We observe that the true parameter values (A=3.0, gamma=0.3, omega=2.5, phi=0.5, sigma=0.3) are all within the 89% credible intervals, indicating successful recovery.

az.plot_rank(
    dt_dho, var_names=["A", "gamma", "omega", "phi", "sigma"],
    figure_kwargs={"figsize": (7, 2)},
)
plt.show()

Figure 10: Rank plots for the damped oscillator parameters.

Posterior predictions:

post_dho = dt_dho["posterior"]
A_s = post_dho["A"].values.flatten()
gamma_s = post_dho["gamma"].values.flatten()
omega_s = post_dho["omega"].values.flatten()
phi_s = post_dho["phi"].values.flatten()

Code

fig, ax = plt.subplots(figsize=(7, 3.5))

rng_key, subkey = random.split(rng_key)
idx = random.choice(subkey, len(A_s), shape=(200,), replace=False)
for i in idx:
    ax.plot(t_fine, dho_mean(t_fine, A_s[i], gamma_s[i], omega_s[i], phi_s[i]),
            color="C0", alpha=0.05, linewidth=0.8)

# Posterior mean curve
ax.plot(t_fine, dho_mean(t_fine, A_s.mean(), gamma_s.mean(), omega_s.mean(), phi_s.mean()),
        color="C0", linewidth=2, label="Posterior mean")

# True curve
ax.plot(t_fine, y_true_fine, color="red", linestyle="--", linewidth=1.5, label="True curve")

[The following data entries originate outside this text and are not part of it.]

Definition node (n : Node) (state : dict) : res dict :=
  match n with
  | n_ingest => ingest (w_ingest w state) state
  | n_policy_gate => policy_gate (fst (w_gate w state)) (snd (w_gate w state)) state
  | n_context_builder => context_builder (w_context_builder w state) state
  | n_router => router (w_router w state) state
  | n_planner => pr_state (planner (w_planner w state) state)
  | n_coder => Coder.coder (w_coder w state) state
  | n_executor => snd (executor (w_executor w state) state)
  | n_verifier => verifier (w_verifier w state) state
  | n_reporter => Reporter.reporter (w_reporter w state) state
  | n_END => Ok state
  end.

#[export] Instance lula : OrchGraph.
Proof.
  refine {| run_node := node; merge := merge_update |}.
  intros s u k Hk. apply merge_update_channel.
  by repeat (destruct Hk as [<-|Hk]; [reflexivity|]).
Defined.

(** What is asked of pydantic: [model_dump] spells the internal fields by their names,
    never by their aliases. *)
Definition dumps_names : Prop :=
  forall s req d, i_validate (w_ingest w s) req = Ok d -> dlookup "_budget_max_loops" d = None.

Lemma merge_same s u k :
  In k loop_channels -> dlookup k u = dlookup k s -> dlookup k (merge_update s u) = dlookup k s.
Proof.
  intros Hk E. rewrite merge_update_channel by (by repeat (destruct Hk as [<-|Hk]; [reflexivity|])).
  rewrite E. by destruct (dlookup k s).
Qed.

Lemma merge_counter s u c : loop_counter u c -> loop_counter (merge_update s u) c.
Proof.
  intros (b & Hb & Hc). exists b. split; [|done]. rewrite <- Hb. unfold dget in *.
  rewrite merge_update_channel by reflexivity. by destruct (dlookup "budgets" u).
Qed.
(** The text of the approvals: the file named in the environment, the environment itself
    when the file gives none. *)
Definition resume_approvals_raw (env : RunEnv) : res string :=
  let file := env_text (r_getenv env) "LG_RESUME_APPROVALS_FILE" in
  let! raw :=
    if String.eqb file "" then Ok ""
    else
      match r_read_text env file with
      | Ok s => Ok (strip s)
      | Err (OSError _) => Ok ""
      | Err e => Err e
      end in
  Ok (if String.eqb raw "" then env_text (r_getenv env) "LG_RESUME_APPROVALS_JSON" else raw).

Definition resume_approvals (env : RunEnv) : res (option dict) :=
  let! raw := resume_approvals_raw env in json_object raw.

Definition approval_context (env : RunEnv) : res (option dict) :=
  json_object (env_text (r_getenv env) "LG_APPROVAL_CONTEXT_JSON").

(** ** The checkpoint *)

Definition stable_checkpoint_thread_id (request thread_prefix : string) (provided : option string) : string :=
  let named := match provided with Some p => strip p | None => "" end in
  if String.eqb named ""
  then (let p := strip thread_prefix in if String.eqb p "" then "lg-orch" else p) ++ "-" ++ str_take 16 (sha256_hex request)
  else named.

(** The saver of a backend; Redis gives way to SQLite when it cannot be reached. *)
Definition open_saver (env : RunEnv) (backend : string) : res unit :=
  if String.eqb backend "redis" then
    match r_open env "redis" with Ok _ => Ok tt | Err _ => r_open env "sqlite" end
  else if String.eqb backend "postgres" then r_open env "postgres"
  else r_open env "sqlite".

(** The [checkpoint_id] of a [configurable], when it is a text. *)
Definition checkpoint_id_of (latest : option pyval) : string :=
  match latest with
  | Some (PDict c) => match dget c "checkpoint_id" PNone with PStr s => s | _ => "" end
  | _ => ""
  end.

(** [checkpoint_runtime]. *)
Definition runtime (enabled : bool) (path thread ns : string) (resume : bool) (id : string) : dict :=
  [("enabled", PBool enabled); ("db_path", PStr path); ("thread_id", PStr thread); ("checkpoint_ns", PStr ns);
   ("resume", PBool resume); ("resume_checkpoint_id", PStr id)].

ax.scatter(t_obs, y_dho, s=20, color="black", alpha=0.6, zorder=2)
ax.set_xlabel("$t$")
ax.set_ylabel("$y$")
ax.legend()
plt.tight_layout()
plt.show()

Figure 11: 200 posterior damped-oscillator curves overlaid on the data. The true curve is shown in red.

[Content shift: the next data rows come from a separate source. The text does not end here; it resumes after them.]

(** The draws without a correct sample are those of the samples that are not correct. *)
Lemma draws_filter (p : A -> bool) k samples : List.filter (forallb p) (draws k samples) = draws k (List.filter p samples).
Proof.
  revert k. induction samples as [|x rest IH]; intros [|k]; [done| |by destruct (List.filter p (x :: rest))|]; [done|].
  cbn [draws List.filter]. rewrite List.filter_app, IH.
  assert (E : List.filter (forallb p) (List.map (cons x) (draws k rest)) =
              if p x then List.map (cons x) (List.filter (forallb p) (draws k rest)) else []).
  { induction (draws k rest) as [|d l IHl]; [by destruct (p x)|]. cbn [List.map List.filter forallb]. rewrite IHl.
    destruct (p x); [|done]. cbn [andb]. by destruct (forallb p d). }
  rewrite E, IH. destruct (p x); [done|]. by destruct (List.filter p rest).
Qed.

Lemma filter_partition (p : A -> bool) samples :
  (length (List.filter p samples) + length (List.filter (fun x => negb (p x)) samples) = length samples)%nat.
Proof. induction samples as [|x l IH]; [done|]. cbn [List.filter length]. destruct (p x); cbn [negb length]; lia. Qed.
End Draws.

(** C26: [pass_at_k] estimates by counting draws.  For any samples, the correct ones among
    them and [1 <= k]: it raises [ValueError] when there are fewer than [k] samples; it is
    0.0 when no draw of [k] samples has a correct one and 1.0 when every draw has one, and
    else one minus the quotient, in floating point, of the number of draws without a
    correct sample by the number of all draws; the draws being each sublist of [k] samples,
    once. *)
Theorem pass_at_k_draws {A} (samples : list A) (correct : A -> bool) (k : nat) :
  NoDup samples -> (1 <= k)%nat ->
  let all := draws k samples in
  let misses := List.filter (forallb (fun x => negb (correct x))) all in
  let n := Z.of_nat (length samples) in
  (NoDup all /\ forall d, In d all <-> d `sublist_of` samples /\ length d = k) /\
  pass_at_k n (Z.of_nat (length (List.filter correct samples))) (Z.of_nat k) =
    if (length samples <? k)%nat then
      Err (ValueError ("k (" ++ str_of_Z (Z.of_nat k) ++ ") must not exceed n (" ++ str_of_Z n ++ ")"))
    else if (length misses =? length all)%nat then Ok fzero
    else match misses with
         | [] => Ok one
         | _ => let! q := int_div (Z.of_nat (length misses)) (Z.of_nat (length all)) in Ok (fsub one q)
         end.
Proof.
  intros Hnd Hk all misses n. split; [split; [by apply draws_NoDup|intros d; apply draws_In]|].
  set (c := length (List.filter correct samples)). set (good := List.filter (fun x => negb (correct x)) samples).
  assert (Hc : (c + length good = length samples)%nat) by apply filter_partition.
  assert (Em : misses = draws k good) by apply draws_filter. rewrite Em. clear misses Em.
  assert (Lm : Z.of_nat (length (draws k good)) = comb (length good) k) by apply draws_length.
  assert (La : Z.of_nat (length all) = comb (length samples) k) by apply draws_length. unfold pass_at_k.
  destruct (Nat.ltb_spec (length samples) k) as [Hlt|Hge]; [by destruct (Z.ltb_spec n (Z.of_nat k)); [|lia]|].
  destruct (Z.ltb_spec n (Z.of_nat k)); [lia|].
  destruct (Z.eqb_spec (Z.of_nat c) 0) as [E0|N0].
  { replace (length good) with (length samples) in Lm by lia. by destruct (Nat.eqb_spec (length (draws k good)) (length all)); [|lia]. }
  pose proof (comb_fewer (length good) (length samples) k ltac:(lia) ltac:(lia)) as Hfew.
  destruct (Nat.eqb_spec (length (draws k good)) (length all)); [lia|].
  destruct (Z.leb_spec n (Z.of_nat c)) as [Hall|Hsome].
  { destruct good as [|x good]; [by destruct k; [lia|]|cbn [length] in Hc; lia]. }
  destruct (Z.ltb_spec n 0); [lia|]. destruct (Z.ltb_spec (Z.of_nat k) 0); [lia|]. unfold draw_counts.
  replace (Z.to_nat (n - Z.of_nat c)) with (length good) by lia. unfold n. rewrite !Nat2Z.id, <- Lm, <- La.
  destruct (Z.eqb_spec (Z.of_nat (length all)) 0); [lia|].
  destruct (draws k good) as [|d l]; [|done]. cbn [length Z.of_nat]. rewrite int_div_zero by lia. by vm_compute.
Qed.

Lemma pass_at_k_draws_witness :
  NoDup [1; 2; 3; 4] /\ (1 <= 2)%nat /\
  pass_at_k 4 1 2 = (let! q := int_div 3 6 in Ok (fsub one q)) /\ In [1; 3] (draws 2 [1; 2; 3; 4]).
Proof.
  assert (Hn : NoDup [1; 2; 3; 4]) by (apply (bool_decide_unpack _); vm_compute; exact I).
  split; [exact Hn|]. split; [lia|].
  destruct (pass_at_k_draws [1; 2; 3; 4] (fun x => x =? 2) 2 Hn ltac:(lia)) as [[_ H] E]. split; [exact E|].
  apply H. split; [apply sublist_skip, sublist_cons, sublist_skip, sublist_nil_l|done].
Defined.

(** Draws of no sample are not counted: none of them has a correct sample. *)
Example draws_of_none : (pass_at_k 5 5 0, pass_at_k 5 4 0) = (Ok one, Ok fzero).
Proof. vm_compute. reflexivity. Qed.

(** As many samples as draws: the estimator only says whether one of them was correct. *)
Lemma pass_at_all k c : 0 < k -> 0 <= c <= k -> pass_at_k k c k = Ok (if c =? 0 then fzero else one).
Proof.
  intros Hk Hc. unfold pass_at_k. destruct (Z.ltb_spec k k); [lia|]. destruct (Z.eqb_spec c 0); [done|].
  destruct (Z.leb_spec k c); [done|]. destruct (Z.ltb_spec k 0); [lia|]. unfold draw_counts.
  rewrite comb_diagonal, comb_small by lia. done.
Qed.

(** The score of a task that was run [k] times with [--pass-at-k k] is one when a run passed
    and zero when none did: the estimator is always asked for all of its samples. *)
Theorem sample_score_is_any worlds i k enabled temperature task row results :
  1 <= k -> sample_task (adapter := adapter) limit golden_file repo_root worlds i k enabled temperature task = Ok (row, results) ->
  Z.of_nat (length results) = k /\ runs row = k /\ correct row = count_true (flag "passed") results /\
  pak_score row = if existsb (flag "passed") results then one else fzero.
Proof.
  intros Hk H. unfold sample_task in H. apply bind_Ok in H as (rs & Hr & H). apply bind_Ok in H as (score & Hs & [= <- <-]).
  apply repeat_length in Hr as Hl. assert (Hn : Z.of_nat (length rs) = k) by lia. cbn [runs correct pak_score].
  split; [done|]. split; [done|]. split; [done|]. unfold count_true in Hs. pose proof (List.filter_length_le (flag "passed") rs).
  rewrite pass_at_all in Hs by lia. injection Hs as <-. destruct (existsb (flag "passed") rs) eqn:E.
  - apply existsb_exists in E as (r & Hin & Hp). assert (Hf : In r (List.filter (flag "passed") rs)) by (by apply filter_In).
    by destruct (List.filter (flag "passed") rs).
  - replace (List.filter (flag "passed") rs) with (@nil dict); [done|]. symmetry. clear -E.
    induction rs as [|r rs IH]; [done|]. cbn in *. apply orb_false_iff in E as [E1 E2]. rewrite E1. by apply IH.
Qed.
End Harness.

The posterior curves cluster tightly around the true generating function, showing that the model successfully recovers all five parameters from noisy data. The key takeaway is that the NumPyro/NUTS workflow is the same regardless of whether the mean function \(\mu(t)\) is a straight line or a nonlinear physical model — all we change is the formula inside the model function. This same approach scales to arbitrarily complex generative models.